EXERCISE OBJECTIVE:
Present each line of the entries below that holds the word "Definition".

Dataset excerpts
-.-.-

(* ===== verification/IpProofs.v ===== *)
(** IP headers: the one that is sent carries the RFC 1071 checksum although it
    is summed up field by field, and packets that leave reach the neighbour. *)

From stdpp Require Import gmap.
From S2P Require Import Prelude Cmonad Cutils Heap Pbuf PbufProofs PbufChain Inet InetProofs Ethernet Etharp EthernetProofs EtharpProofs ArpProofs IpOutput.

(** ** Headers *)

(** A header of 20 bytes and its options, with [chk] in the place of the checksum. *)
Definition ip_fields (v_hl tos len id off ttl proto : Z) (chk : bytes) (src dest : Z) : bytes :=
  [v_hl; tos] ++ be_bytes 2 len ++ be_bytes 2 id ++ be_bytes 2 off ++ [ttl; proto] ++ chk ++ le_bytes 4 src ++ le_bytes 4 dest.
Definition v_hl_of (opts : bytes) : Z := 0x45 + Z.of_nat (length opts) / 4.
(** The header with its checksum. *)
Definition ip_header (opts : bytes) (tos len id off ttl proto src dest : Z) : bytes :=
  let fields chk := ip_fields (v_hl_of opts) tos len id off ttl proto chk src dest ++ opts in
  fields (be_bytes 2 (rfc1071_checksum (fields [0; 0]))).

Lemma length_ip_fields v tos len id off ttl proto chk src dest : length chk = 2%nat ->
  length (ip_fields v tos len id off ttl proto chk src dest) = 20%nat.
Proof. intros Hc. unfold ip_fields. by rewrite !length_app, Hc, !length_be_bytes, !length_le_bytes. Qed.
Lemma length_ip_header opts tos len id off ttl proto src dest : length (ip_header opts tos len id off ttl proto src dest) = (20 + length opts)%nat.
Proof. unfold ip_header. by rewrite length_app, length_ip_fields by apply length_be_bytes. Qed.

(** Reading the fields back. *)
Lemma ip_fields_read v tos len id off ttl proto chk src dest x : length chk = 2%nat ->
  let h := ip_fields v tos len id off ttl proto chk src dest ++ x in
  take 1 h = [v] /\ take 2 (drop 2 h) = be_bytes 2 len /\ take 2 (drop 6 h) = be_bytes 2 off /\ take 1 (drop 9 h) = [proto] /\
  take 4 (drop 12 h) = le_bytes 4 src /\ take 4 (drop 16 h) = le_bytes 4 dest /\ take 2 (drop 4 h) = be_bytes 2 id.
Proof.
  intros Hk. unfold ip_fields. pose proof (length_be_bytes 2 len) as L1. pose proof (length_be_bytes 2 id) as L2. pose proof (length_be_bytes 2 off) as L3.
  pose proof (length_le_bytes 4 src) as L4. pose proof (length_le_bytes 4 dest) as L5.
  set (A := be_bytes 2 len) in *. set (B := be_bytes 2 id) in *. set (C := be_bytes 2 off) in *. set (D := le_bytes 4 src) in *. set (E := le_bytes 4 dest) in *.
  clearbody A B C D E. destruct_len A. destruct_len B. destruct_len C. destruct_len D. destruct_len E. destruct_len chk. done.
Qed.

-.-.-

REPLY TO THE TASK:
Definition ip_fields (v_hl tos len id off ttl proto : Z) (chk : bytes) (src dest : Z) : bytes :=
Definition v_hl_of (opts : bytes) : Z := 0x45 + Z.of_nat (length opts) / 4.
Definition ip_header (opts : bytes) (tos len id off ttl proto src dest : Z) : bytes :=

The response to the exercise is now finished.